Abstinence sexuelle : quels effets sur le corps et le moral ?

L’absence de rapports sexuels n’est pas sans conséquences pour certaines personnes. Si le sexe ne constitue pas un besoin vital comme l’alimentation ou le sommeil, une période d’abstinence peut entraîner quelques changements physiques et psychologiques. Ces effets restent toutefois variables selon les individus et disparaissent généralement avec la reprise d’une activité sexuelle.

Contrairement à certaines idées reçues, l’abstinence ne provoque pas de bouleversement hormonal majeur. En revanche, une longue période sans rapports peut s’accompagner d’une légère baisse de la testostérone, une hormone qui participe au désir sexuel.

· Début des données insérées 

(* ===== verification/Bootstrap.v ===== *)
(** * The first task

    What [spawn] of [src/task/bootstrap.rs] leaves behind.  An address space that is built page by page,
    from the initramfs, fresh frames for the stack and the frames that [load_elf] fills, keeps the
    invariant of pages and page tables from the moment it is created; when the task is added and
    the scheduler starts, the whole system satisfies the invariant that every system call keeps. *)

From stdpp Require Import gmap.
From S2P Require Import Prelude Memory Bytes Frame Paging PageTree PageMap PageUnmap AddressSpace VirtMem Stack Spaces.
From S2P Require Import Ring Tcb Kernel Scheduler Registers Tasks User Cpio Elf Loader Syscall Ipc Caps Calls Create Keeps.
From S2P Require Import System Safety Acpi.

(** ** Success keeps an invariant *)

Definition keeps_ok {S A X} (I : S → Prop) (c : M S (result A X)) : Prop :=
  ∀ s a s', I s → c s = Done (Ok a, s') → I s'.

Lemma keeps_ok_mfor {S A X} (I : S → Prop) (xs : list A) (f : A → M S (result unit X)) :
  (∀ x, x ∈ xs → keeps_ok I (f x)) → keeps_ok I (mfor_ok xs f).
Proof.
  intros Hf. induction xs as [|x xs IH]; intros s a s' HI E; [by injection E as _ <-|].
  cbn [mfor_ok] in E. unfold bind_ok in E. apply bind_Done_inv in E as ([u|e] & s1 & E1 & E2); [|done].
  eapply IH; [|by eapply Hf; [left|..]|done]. intros y Hy. apply Hf. by right.
Qed.

Lemma expect_inv {S A} (o : option A) why (s s' : S) a : expect o why s = Done (a, s') → o = Some a ∧ s' = s.
Proof. destruct o; [|done]. by intros [= -> ->]. Qed.

Lemma checked_mul_Some a b c : checked_mul a b = Some c → c = a * b ∧ a * b < W64.
Proof. unfold checked_mul. destruct (Z.ltb_spec (a * b) W64); naive_solver. Qed.

(** A stack is mapped page by page, each to a frame just allocated. *)
Lemma keeps_ok_stack (I : MState → Prop) sp size top perms :
  size ≤ top →
  (∀ va, top - size ≤ va → is_u64 va → ∀ s frame s1 a s', I s → FrameAllocator_alloc s = Done (Some frame, s1) →
     AddressSpace_map sp frame va perms WriteBack s1 = Done (Ok a, s') → I s') →
  keeps_ok I (StackMapping_allocate sp size top perms).
Proof.
  intros Htop Hpage s a s' HI E. unfold StackMapping_allocate in E. destruct (negb _); [done|].
  destruct (checked_sub top size) as [vs|] eqn:Evs in E; [|done]. apply checked_sub_Some in Evs as [Hle ->].
  cbn [ok_or] in E. rewrite bind_ok_ret in E. cbn iota in E.
  destruct (checked_sub (top - size) FRAME_SIZE) as [gp|] in E; [|done]. cbn [ok_or] in E. rewrite bind_ok_ret in E. cbn iota in E.
  apply bind_Done_inv in E as (s1 & ? & [= -> ->] & E). destruct (bool_decide _) in E; [done|].
  unfold bind_ok in E. apply bind_Done_inv in E as ([u|e] & s1 & E1 & E); [|done].
  apply bind_Done_inv in E as (s2 & ? & [= -> ->] & E). apply bind_Done_inv in E as (? & ? & Em & E).
  unfold massert in Em. destruct (bool_decide _) in Em; [|done]. injection Em as _ <-. injection E as _ <-.
  revert HI E1. apply keeps_ok_mfor. intros i Hi%elem_of_range sa ? sb HI E. unfold stack_map_page in E.
  apply bind_Done_inv in E as (o & ? & [[-> _]%checked_mul_Some ->]%expect_inv & E).
  destruct (checked_add _ _) as [va|] eqn:Ev in E; [|done]. apply checked_add_Some in Ev as [-> Hv].
  cbn [ok_or] in E. rewrite bind_ok_ret in E. cbn iota in E.
  apply bind_Done_inv in E as ([frame|] & sc & Ea & E); [|by apply bind_Done_inv in E as (? & ? & _ & ?)].
  apply bind_Done_inv in E as ([[]|e] & sd & E2 & E); [|apply bind_Done_inv in E as (? & ? & _ & E); by apply bind_Done_inv in E as (? & ? & _ & ?)].
  injection E as _ <-. by eapply Hpage; [..|exact HI|exact Ea|exact E2]; unfold is_u64, FRAME_SIZE in *; lia.
Qed.

(** ** An address space under construction *)

Definition no_handles : TaskId → usize → option Handle := λ _ _, None.

Section building.
Context (paging : PagingConfig) (sps : AddressSpaceTable) (id : AddressSpaceId) (sp : AddressSpace).
Context (Hsp : AddressSpaceTable_get sps id = Some sp).
Context (s0 : MState) (l0 : list FrameState).

(** Since [s0], pages have been mapped in the space [id], to frames that hold data. *)
Record built (s : MState) (l : list FrameState) : Prop := {
  bt_spaces : spaces_inv paging sps s l;
  bt_caps : caps_inv no_handles sps s l;
  bt_area : same_area s0 s;
  bt_cr3 : ms_cr3 s = ms_cr3 s0;
  bt_states : ∀ k, l !! k = l0 !! k ∨ (l0 !! k = Some Free ∧ l !! k = Some Allocated);
  bt_others : ∀ id' sp', id' ≠ id → AddressSpaceTable_get sps id' = Some sp' →
    ∀ x, same_page (root sp') (ms_mem s0) (ms_mem s) x;
  bt_data : ∀ k, l0 !! k = Some Allocated → ¬ some_table sps (ms_mem s0) (frame_at k) →
    ¬ some_table sps (ms_mem s) (frame_at k);
}.

Lemma built_start : spaces_inv paging sps s0 l0 → caps_inv no_handles sps s0 l0 → built s0 l0.
Proof. intros. split; try done. by left. Qed.

Lemma states_step (l l' : list FrameState) :
  (∀ k, l !! k = l0 !! k ∨ (l0 !! k = Some Free ∧ l !! k = Some Allocated)) →
  (∀ k, l' !! k = l !! k ∨ (l !! k = Some Free ∧ l' !! k = Some Allocated)) →
  ∀ k, l' !! k = l0 !! k ∨ (l0 !! k = Some Free ∧ l' !! k = Some Allocated).
Proof.
  intros H1 H2 k. destruct (H1 k) as [E1|[F1 A1]], (H2 k) as [E2|[F2 A2]]; rewrite ?E2, ?E1 in *; auto; congruence.
Qed.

Des recherches publiées dans la revue Nature indiquent que cette diminution serait liée à une baisse temporaire de l’hormone lutéinisante (LH), impliquée dans la production de testostérone. Les scientifiques précisent que ce phénomène reste réversible et n’apparaît pas lors d’une abstinence de courte durée.

Une excitation parfois plus progressive chez les femmes

Après une longue interruption de leur vie sexuelle, certaines femmes peuvent constater que la lubrification naturelle met un peu plus de temps à apparaître au début des rapports.

Les spécialistes estiment qu’il s’agit d’un phénomène temporaire, souvent lié au temps nécessaire pour retrouver les mécanismes de l’excitation ou à une légère appréhension lors de la reprise de l’activité sexuelle. Cette situation n’entraîne pas de modification durable de l’organisme.

L’érection reste possible, mais certains effets sont observés

L’abstinence ne fait pas disparaître la capacité d’obtenir une érection. Toutefois, des travaux publiés dans Current Medical Science montrent que les hommes qui ont une activité sexuelle régulière présentent généralement une meilleure fonction érectile que ceux dont les rapports sont plus espacés.

Les chercheurs avancent plusieurs explications possibles. Une activité sexuelle régulière pourrait contribuer au bon fonctionnement des mécanismes vasculaires et nerveux impliqués dans l’érection. Elle pourrait aussi refléter un meilleur état de santé général. Les auteurs rappellent toutefois qu’aucun lien de cause à effet n’a été démontré.

Certaines études indiquent également qu’une abstinence d’une dizaine de jours peut réduire le contrôle de l’éjaculation, avec un délai plus court avant l’éjaculation lors de la reprise des rapports.

Un impact possible sur le bien-être

Les rapports sexuels favorisent la libération de plusieurs substances associées au bien-être, notamment la dopamine, la sérotonine, les endorphines et l’ocytocine.

Chez certaines personnes, une longue période sans activité sexuelle peut donc s’accompagner d’une augmentation du stress ou de l’anxiété, surtout lorsque ces difficultés existent déjà. Les spécialistes rappellent cependant que d’autres activités, comme le sport ou certaines pratiques de relaxation, stimulent également la production de ces molécules.

Des effets qui varient selon les personnes

Les conséquences de l’abstinence sexuelle ne sont pas identiques pour tout le monde. Elles dépendent de nombreux facteurs, notamment de l’état de santé, de l’âge, des habitudes de vie et du rapport que chacun entretient avec sa sexualité.

Dans la plupart des cas, les changements observés restent modérés et temporaires. La reprise d’une activité sexuelle permet généralement un retour rapide au fonctionnement habituel du corps.